Uncharacteristically, "Hometowner" contributions from Memphis and Shelby County filmmakers were few this year. Features by Memphians include Morgan Jon Fox's latest melancholy/celebratory essay/drama "omg/HaHaHa" (noon, Saturday and 7 p.m. Tuesday); Brian Pera's excellent "The Way I See Things" (12:45 p.m. Sunday, 7 p.m. Monday), about an emotionally distraught young man on a cross-country road trip that initially proves less than healing; Joann Self Selvidge's "The Arts Interviews: A Compilation" (noon, Saturday), which features in-depth conversations with such important local visual artists as Larry Edwards, Dolph Smith and the late Ernest Withers; and Brett Hanover's amazing, unclassifiable documentary "Bunnyland" (5 p.m. Saturday), a character study of a self-proclaimed American Indian who collects dubious relics from "ancient civilizations" and is a suspect in the slaughter of 73 rabbits on a miniature golf course in the tourist trap of Pigeon Forge, Tenn. (The "Art Interview" screening will be preceded by the short doc "Sounds of a Miracle," about Memphis sacred and classical music composer Earnestine Rodgers Robinson.)
The "Global Lens" international series returns with 10 feature films from such countries as Argentina, Croatia, South Africa and the Philippines. In fact, Indie Memphis begins today with a "Global Lens" double feature: Iran's "The Fish Fall in Love" (2 p.m.) and Lebanon's "The Kite" (4:30 p.m.).
The timing couldn't be better (or worse) for Patrick Creadon's prescient documentary "I.O.U.S.A." (6:45 p.m. Monday), which examines the consequences of the national debt in the context of skyrocketing military spending, increasing foreclosures and economic burdens and malfunctions.

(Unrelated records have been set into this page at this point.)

(* ===== verification/Keystore.v ===== *)
(** * Key files

    Models [indras-node/src/keystore.rs]: the keystore of a node ([Keystore]),
    its encryption under a passphrase ([EncryptedKeystore]) and the keystore of
    a pass story ([StoryKeystore]).  The directory maps file names to bytes; it
    carries the answers of the file system to the calls to come, where a failed
    write leaves the file as it was or a prefix of the new bytes, and the random
    bytes still to be drawn.  New keys are arguments.  ChaCha20-Poly1305,
    Argon2id and the key formats are parameters; transport keys are 32 bytes.
    Sizes in the texts of key errors and log output are left out. *)

From S2P Require Import Prelude Bytes Crypto Pending Bundle BlobStore BundleStore Sealing Recovery.

Local Open Scope string_scope.
Local Open Scope Z_scope.
Local Open Scope list_scope.

(** [Argon2id] version 0x13 with memory, iterations, parallelism and output
    length, on a password and a salt. *)
Class Argon2 : Type := argon2id : Z → Z → Z → nat → list byte → list byte → Result (list byte) string.

(** ** The directory *)

Definition IROH_KEY_FILENAME : string := "identity.key".
Definition PQ_SIGNING_KEY_FILENAME : string := "identity_sk.pq".
Definition PQ_VERIFYING_KEY_FILENAME : string := "identity_pk.pq".
Definition PQ_KEM_DK_FILENAME : string := "kem_dk.pq".
Definition PQ_KEM_EK_FILENAME : string := "kem_ek.pq".
Definition ENCRYPTED_SUFFIX : string := ".enc".
Definition SALT_FILENAME : string := "keystore.salt".
Definition STORY_TOKEN_FILENAME : string := "story.token".
Definition STORY_SALT_FILENAME : string := "story.salt".

(** A failed call: how much of a write reached the file ([None]: it was not
    opened), and the error. *)
Abbreviation FsFault := (option nat * string)%type.

Record KeyDir : Type := {
  kd_files : gmap string (list byte);
  kd_io : list (option FsFault);
  kd_random : list byte;
}.

Definition kd_set_files (f : gmap string (list byte)) (d : KeyDir) : KeyDir :=
  {| kd_files := f; kd_io := kd_io d; kd_random := kd_random d |}.

Definition io_answer (d : KeyDir) : KeyDir * option FsFault :=
  match kd_io d with
  | [] => (d, None)
  | a :: l => ({| kd_files := kd_files d; kd_io := l; kd_random := kd_random d |}, a)
  end.

Definition keystore_failed {A} (text e : string) : Result A NodeError := Err (NodeKeystore (text +:+ e)).

Definition file_exists (name : string) (d : KeyDir) : bool := bool_decide (is_Some (kd_files d !! name)).

(** [std::fs::create_dir_all]. *)
Definition create_dir : M KeyDir NodeError unit := λ d,
  match io_answer d with
  | (d, None) => (d, Ok tt)
  | (d, Some (_, e)) => (d, keystore_failed "Failed to create keystore dir: " e)
  end.

(** [std::fs::write]. *)
Definition write_file (text name : string) (bytes : list byte) : M KeyDir NodeError unit := λ d,
  match io_answer d with
  | (d, None) => (kd_set_files (<[name := bytes]> (kd_files d)) d, Ok tt)
  | (d, Some (Some n, e)) => (kd_set_files (<[name := take n bytes]> (kd_files d)) d, keystore_failed text e)
  | (d, Some (None, e)) => (d, keystore_failed text e)
  end.

Definition NOT_FOUND : string := "No such file or directory (os error 2)".

(** [std::fs::read]. *)
Definition read_file (err : string → NodeError) (name : string) : M KeyDir NodeError (list byte) := λ d,
  match kd_files d !! name with
  | None => (d, Err (err NOT_FOUND))
  | Some bytes => match io_answer d with (d, None) => (d, Ok bytes) | (d, Some (_, e)) => (d, Err (err e)) end
  end.

Definition keystore_error (text e : string) : NodeError := NodeKeystore (text +:+ e).

Definition set_restrictive_permissions (name : string) : M KeyDir NodeError unit := λ d,
  match io_answer d with
  | (d, None) => (d, Ok tt)
  | (d, Some (_, e)) => (d, keystore_failed "Failed to set key permissions: " e)
  end.

(** [std::fs::remove_file]; an absent file is an error. *)
Definition remove_file (name : string) : M KeyDir NodeError unit := λ d,
  match kd_files d !! name with
  | None => (d, keystore_failed "Failed to delete key file: " NOT_FOUND)
  | Some _ =>
      match io_answer d with
      | (d, None) => (kd_set_files (delete name (kd_files d)) d, Ok tt)
      | (d, Some (_, e)) => (d, keystore_failed "Failed to delete key file: " e)
      end
  end.

Definition delete_file (name : string) : M KeyDir NodeError unit :=
  there ← gets (file_exists name);
  if there : bool then remove_file name else mret tt.

(** [fill_bytes] on [n] bytes; the supply does not run out. *)
Definition random_bytes (n : nat) : M KeyDir NodeError (list byte) := λ d,
  ({| kd_files := kd_files d; kd_io := kd_io d; kd_random := drop n (kd_random d) |},
   Ok (take n (kd_random d ++ replicate n x00))).

Section Keystore.
Context `{Aead} `{Dilithium} `{Kem} `{Argon2}.

(** ** Plain keys *)

(** [SecretKey::from_bytes] after the check of the length. *)
Definition iroh_from_bytes (text : string) (bytes : list byte) : M KeyDir NodeError arr32 :=
  match to_arr32 bytes with
  | Some k => mret k
  | None => fail (NodeKeystore (text +:+ "expected 32 bytes, got " +:+ i64_to_string (Z.of_nat (length bytes))))
  end.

Memphis author/filmmaker Robert Gordon and Los Angeles' Morgan Neville (whose previous projects include "Respect Yourself: The Stax Records Story") re-team for "Johnny Cash's America" (7 p.m. Wednesday), a documentary that ties together the music legend's politics, faith and patriotism and includes interviews with Bob Dylan, Loretta Lynn and, yes, Snoop Dogg. (A full story about the movie will appear Tuesday in The Commercial Appeal.)
Six free public "Discussions" take place Saturday and Sunday, including conversations with director Craig Brewer and actor/ director Giancarlo Esposito; a look at the growing link between movies and the Internet with MTV New Media head David Gale; and a seminar about music and movies, led by veteran music supervisor Joe Mulherin .
Eight short films by local and regional young people will screen during the "Southern Teen Filmmaking Showcase" at 5:15 p.m. Saturday. Among the films are music videos produced by students in conjunction with Opera Memphis and ArtsMemphis.
Organized by LiveFromMemphis.com, the "Music Video Showcase" (7 p.m. Thursday) is typically the festival's rockin'est and most raucous screening. This year's 19-video lineup features such artists as Pezz, the New Intruders, Al Kapone and Ross Johnson.
Of the dozen or so festival movies I've watched in advance, my favorite (in addition to "Bunnyland") could be Greg Kohs' sad/ inspiring documentary "Song Sung Blue" (7:30 p.m. Saturday), about a Milwaukee husband-and-wife Neil Diamond tribute act called Lightning & Thunder. One expects easy laughs from such a topic, and those laughs come, but real-life events that could never have been anticipated by the subjects or the filmmakers make this an extremely moving and almost classic American tragedy - or is it a story of triumph? That's another question audiences will have to answer for themselves.